Dr. Mucke and colleagues found that expressing mutant APP and Aβ selectively in the EC led to age-dependent deficits in learning and memory, and other behavioral deficits including hyperactivity and disinhibition. Importantly, these abnormalities are similar to those observed in mouse models of AD with mutant APP expression throughout the brain. The researchers also observed abnormalities in parts of the hippocampus that receive input from the EC, including dysfunction of synapses and Aβ deposits.

"Our findings directly support the hypothesis that AD-related dysfunction is propagated through networks of neurons, with the EC as an important hub region of early vulnerability," concluded Dr. Julie Harris, the lead author of the study. "Although additional studies are needed to better understand how events in the EC are related to AD, it is conceivable that early interference in the EC might be of therapeutic benefit, perhaps halting disease progression."
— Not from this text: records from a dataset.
(** Handlers leave the database alone. *)
Lemma helloEnd_db e up dialed f ver p c a : cm_db (fst (fst (helloEnd e up dialed f ver p c a))) = cm_db c.
Proof. unfold helloEnd. destruct (ver =s ""); [done|]. by destruct (up || dialed). Qed.
Lemma preAuth_db e c a args : results (fun c' => cm_db c' = cm_db c) (preAuth e c a args).
Proof.
  unfold preAuth. destruct (Classify args) as [info|]; [|done]. destruct (_ =s "AUTH"); [unfold auth; results_tac|].
  destruct (_ =s "HELLO"); [|results_tac]. apply hello_results; [done|]. intros dialed ver p c' [->| ->]; by rewrite helloEnd_db.
Qed.
Lemma command_db e p c a args : results (fun c' => cm_db c' = cm_db c) (command e p c a args).
Proof.
  unfold command. destruct (Classify args) as [info|]; [|done]. destruct (cm_subscribed c); [done|]. destruct (cm_txn c) as [t|].
  { unfold inTxn, exec. results_tac. }
  unfold bare. destruct (_ =s "AUTH"); [unfold auth; results_tac|]. destruct (_ =s "HELLO").
  { apply hello_results; [done|]. intros dialed ver q c' [->| ->]; by rewrite helloEnd_db. }
  unfold selectDB, byClass, gateBare, subscribe. results_tac.
Qed.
### Also contributing to this study were Gladstone scientists Nino Devidze, Laure Verret, Kaitlyn Ho, Brian Halabisky, Myo T. Thwin, Daniel Kim, Patricia Hamto, Iris Lo, Gui-Qiu Yu, Jorge J. Palop, and Professor Eliezer Masliah of the University of California at San Diego.

The study was supported by grants from the National Institutes of Health and a fellowship from the McBean Foundation.
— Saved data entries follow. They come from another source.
(* ===== verification/ConnInv.v ===== *)
(** * What Redis runs for a connection *)

From stdpp Require Import sorting.
From S2P Require Import Prelude GoLib Resp Classify ClassifyFacts Policy Stores Guard GuardScope GuardCheck GuardFrames GuardFacts Decide Accounting Conn ConnDecide ConnWorld ConnFacts.

#[export] Instance app_submseteq {A} : Proper (submseteq ==> submseteq ==> submseteq) (@app A).
Proof. intros x y Hxy x' y' Hxy'. by apply submseteq_app. Qed.
#[export] Instance app_submseteq_flip {A} : Proper (submseteq --> submseteq --> flip submseteq) (@app A).
Proof. intros x y Hxy x' y' Hxy'. by apply submseteq_app. Qed.
Lemma elem_sub {A} (l k1 k2 : list A) x : l ⊆+ k1 ++ k2 -> x ∈ l -> x ∈ k1 \/ x ∈ k2.
Proof. intros Hl Hx. apply elem_of_app. by eapply elem_of_submseteq. Qed.
Lemma NoDup_sub {A} (l k : list A) : l ⊆+ k -> NoDup k -> NoDup l.
Proof. intros [k' ->]%submseteq_Permutation. rewrite NoDup_app. tauto. Qed.

(** ** Operations *)
Section ops.
Context {S T : Type} `{SessionStore S} `{SliceStore T}.
Context (l : pending) (id : Z).

Lemma failed_not_went f (c c' : conn S T) x : failed_ id f c = (c', Went x) -> False.
Proof. by destruct f. Qed.
Lemma forward_went revoked wr args s f (c c' : conn S T) x : forward l id revoked wr args s f c = (c', Went x) ->
  x = Some args /\ wr = true /\ c' = setRQ (pushFwd l s (co_rq c)) c.
Proof.
  unfold forward. destruct revoked; [by intros ?%failed_not_went|]. destruct wr; cbn [negb]; rewrite ?orb_true_r, ?orb_false_r.
  - destruct (rq_overflow _); [by intros ?%failed_not_went|]. by intros [= <- <-].
  - by intros ?%failed_not_went.
Qed.
Lemma runOp_none revoked wr o (c c' : conn S T) : runOp l id revoked wr o c = (c', Went None) -> silent o = true.
Proof.
  destruct o; cbn; try done.
  - intros (? & _)%forward_went. done.
  - by destruct (revoked || negb wr).
Qed.
Lemma runOp_some revoked wr o (c c' : conn S T) args : runOp l id revoked wr o c = (c', Went (Some args)) -> upArgs o = Some args /\ wr = true.
Proof.
  destruct o; cbn; try done.
  - intros ([= ->] & -> & _)%forward_went. done.
  - unfold reply. destruct (co_up c); cbn; [|done]. destruct (rq_fwd (co_rq c) =? 0); [|done]. destruct wr; by intros [= <- <-].
  - destruct revoked, wr; cbn; try done. by intros [= <- <-].
Qed.

(** The decisions whose Done was called or is with a slot of the queue. *)
Definition slotID (s : slot) : list nat := option_list (ud_id <$> s_done s).
Definition slotIDs (o : op) : list nat := match o with Forward _ s _ => slotID s | Report ud _ => [ud_id ud] | _ => [] end.
Definition touched (c : conn S T) : list nat := (fst <$> m_reports (co_mem c)) ++ (rq_q (co_rq c) ≫= slotID).

Definition failIDs (f : failMode) : list nat := match f with LostOnErr ud => [ud_id ud] | _ => [] end.
Definition opIDs (o : op) : list nat := slotIDs o ++ match o with Forward _ _ f => failIDs f | _ => [] end.

Lemma touched_runDone ud o (c : conn S T) : touched (runDone ud o c) ⊆+ touched c ++ [ud_id ud].
Proof. unfold touched. cbn. destruct (ud_verdict ud); rewrite ?fmap_app; cbn; solve_submseteq. Qed.
Lemma touched_doneOf s o (c : conn S T) : touched (runDoneOf s o c) ⊆+ touched c ++ slotID s.
Proof. unfold runDoneOf, slotID. destruct (s_done s) as [ud|]; [apply touched_runDone|by rewrite app_nil_r]. Qed.
Lemma touched_fwd s (c : conn S T) : touched (setRQ (pushFwd l s (co_rq c)) c) ⊆+ touched c ++ slotID s.
Proof. unfold touched. cbn. rewrite bind_app. cbn. rewrite app_nil_r. solve_submseteq. Qed.
Lemma touched_failed f (c c' : conn S T) x : failed_ id f c = (c', x) -> touched c' ⊆+ touched c ++ failIDs f.
Proof. destruct f as [| |ud]; intros [= <- _]; [by rewrite app_nil_r..|]. apply touched_runDone. Qed.
Lemma touched_reply b (c : conn S T) : touched (fst (reply l b c)) = touched c.
Proof. unfold reply. destruct (co_up c); cbn; [|done]. by destruct (_ =? 0); unfold touched; cbn; rewrite !bind_app; cbn; rewrite !app_nil_r. Qed.

Lemma runOp_ids revoked wr o (c c' : conn S T) x : runOp l id revoked wr o c = (c', x) -> touched c' ⊆+ touched c ++ opIDs o.
Proof.
  intros Hr. unfold opIDs. destruct o as [|a s f|b|n|a|ud out|]; cbn in Hr.
  2: { unfold forward in Hr. cbn [slotIDs]. rewrite (assoc_L (++)). destruct revoked.
    - rewrite <- (touched_doneOf s). by eapply touched_failed.
    - rewrite <- (touched_fwd s). destruct (_ || _); [by eapply touched_failed|injection Hr as <- _; solve_submseteq]. }
  2: { pose proof (touched_reply b c) as Ht. destruct (reply l b c) as [c1 sent]. injection Hr as <- _. cbn in Ht. by rewrite Ht, app_nil_r. }
  4: { injection Hr as <- _. apply touched_runDone. }
  all: injection Hr as <- _; by rewrite app_nil_r.
Qed.
Lemma runOp_touched revoked wr o (c c' : conn S T) x : runOp l id revoked wr o c = (c', Went x) -> touched c' ⊆+ touched c ++ slotIDs o.
Proof.
  intros Hr. pose proof (runOp_ids _ _ _ _ _ _ Hr) as Ht. unfold opIDs in Ht. destruct o; try (cbn [slotIDs] in Ht |- *; cbn [app] in Ht; rewrite ?app_nil_r in Ht |- *; exact Ht).
  apply forward_went in Hr as (_ & _ & ->). apply touched_fwd.
Qed.

Lemma slotIDs_plain K m o i : okSend K m o -> opGated o = false -> upArgs o <> None -> i ∉ slotIDs o.
Proof.
  destruct o as [|a s f|b|n|a|ud out|]; cbn; try done; try (by intros; apply not_elem_of_nil). intros [_ Hd] Hg _. unfold slotID.
  destruct (s_done s) as [ud|]; [|by apply not_elem_of_nil]. apply orb_false_elim in Hg as [He Hg].
  destruct (Hd He) as (_ & Hga & Hdr); [done|]. by rewrite Hga, Hdr in Hg.
Qed.

(** *** Of the reply goroutine *)
Lemma touched_runHook h v (c : conn S T) : touched (runHook h v c) = touched c.
Proof. destruct h; cbn; try done; by destruct (_ && _) || destruct (isInt v). Qed.
Lemma touched_onExec x v (c : conn S T) : touched (runOnExec x v c) = touched c.
Proof.
  destruct x as [[p decs]|]; [|done]. cbn. destruct (_ || _); [done|]. revert c. induction decs as [|d decs IH]; intros c; [done|]. cbn.
  rewrite IH. destruct (VElems v !! fst d) as [y|]; [|done]. by destruct (_ && _).
Qed.
Lemma touched_answer s inp (c c' : conn S T) x : answer s inp c = (x, c') -> touched c' = touched c.
Proof.
  unfold answer. destruct (_ || _).
  - destruct (tee inp) as [[[[info v] b] rest]|e]; [|by intros [= _ <-]]. destruct (execOK s v); cbn; [|by intros [= _ <-]].
    intros [= _ <-]. apply touched_onExec.
  - destruct (s_hook s) as [h|]; [|by intros [= _ <-]]. destruct (tee inp) as [[[[info v] b] rest]|e]; [|by intros [= _ <-]].
    intros [= _ <-]. apply touched_runHook.
Qed.
Lemma push_touched v (c : conn S T) : touched (pushFrame l v c) ⊆+ touched c.
Proof.
  unfold pushFrame. destruct (VElems v) as [|k rest]; [done|]. destruct (assoc _ subKinds) as [base|]; [|done].
  set (c0 := setRQ _ c). assert (touched c0 ⊆+ touched c) as Hsub.
  { unfold touched, c0. cbn. unfold confirmSub. destruct (rq_q (co_rq c)) as [|h q] eqn:Eq; [by rewrite Eq|].
    destruct (_ && _); [|by rewrite Eq]. destruct (_ <=? 0); cbn; [solve_submseteq|done]. }
  destruct rest as [|ch rest]; [done|]. destruct (VNull ch); [done|]. by destruct (_ =s base).
Qed.
Lemma frame_touched b (c c' : conn S T) x : frame l id b c = (x, c') -> touched c' ⊆+ touched c.
Proof.
  intros Hf. destruct b as [|t r]; [by injection Hf as _ <-|]. unfold frame in Hf. destruct (rq_raw (co_rq c)).
  { by destruct (copy _) as [[[info b] rest]|e]; injection Hf as _ <-. }
  destruct (Ascii.eqb t ">"). { destruct (tee _) as [[[[info v] b] rest]|e]; injection Hf as _ <-; [apply push_touched|done]. }
  destruct (rq_q (co_rq c)) as [|s q] eqn:Eq; [by injection Hf as _ <-|]. destruct (isSynth s); [by injection Hf as _ <-|].
  set (c0 := setRQ _ c) in Hf. assert (touched c0 ++ slotID s ⊆+ touched c) as Hsub.
  { unfold touched. rewrite Eq. subst c0. cbn. destruct (s_toRaw s); cbn; solve_submseteq. }
  destruct (answer s (String t r) c0) as [[[[info b] rest]|e] c1] eqn:Ea; injection Hf as _ <-; rewrite <- Hsub, <- (touched_answer _ _ _ _ _ Ea);
    rewrite touched_doneOf; by destruct (s_drop s).
Qed.
Lemma synth_touched (c c' : conn S T) : writeSynth l c = Some c' -> touched c' ⊆+ touched c.
Proof.
  unfold writeSynth. destruct (rq_q (co_rq c)) as [|s q] eqn:Eq; [done|]. destruct (s_synth s); [|done]. intros [= <-].
  unfold touched. rewrite Eq. cbn. solve_submseteq.
Qed.
Lemma retire_touched (c : conn S T) : touched (retire id c) ⊆+ touched c.
Proof.
  unfold retire. set (c0 := setRQ (setQ [] (co_rq c)) c). assert (touched c = touched c0 ++ (rq_q (co_rq c) ≫= slotID)) as ->.
  { unfold touched, c0. cbn. by rewrite app_nil_r. }
  clearbody c0. generalize (rq_q (co_rq c)). intros q. revert c0. induction q as [|s q IH]; intros c0; cbn; [by rewrite app_nil_r|].
  rewrite IH, touched_doneOf. solve_submseteq.
Qed.
End ops.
Lennart Mucke's primary affiliation is with the Gladstone Institute of Neurological Disease, where he is Director/Senior Investigator and where his laboratory is located and his research is conducted. He is also the Joseph B. Martin Distinguished Professor of Neuroscience at UCSF.

Gladstone Institutes is a nonprofit, independent research and educational institution, consisting of the Gladstone Institute of Cardiovascular Disease, the Gladstone Institute of Virology and Immunology, and the Gladstone Institute of Neurological Disease. Independent in its governance, finances and research programs, Gladstone shares a close affiliation with UCSF through its faculty, who hold joint UCSF appointments.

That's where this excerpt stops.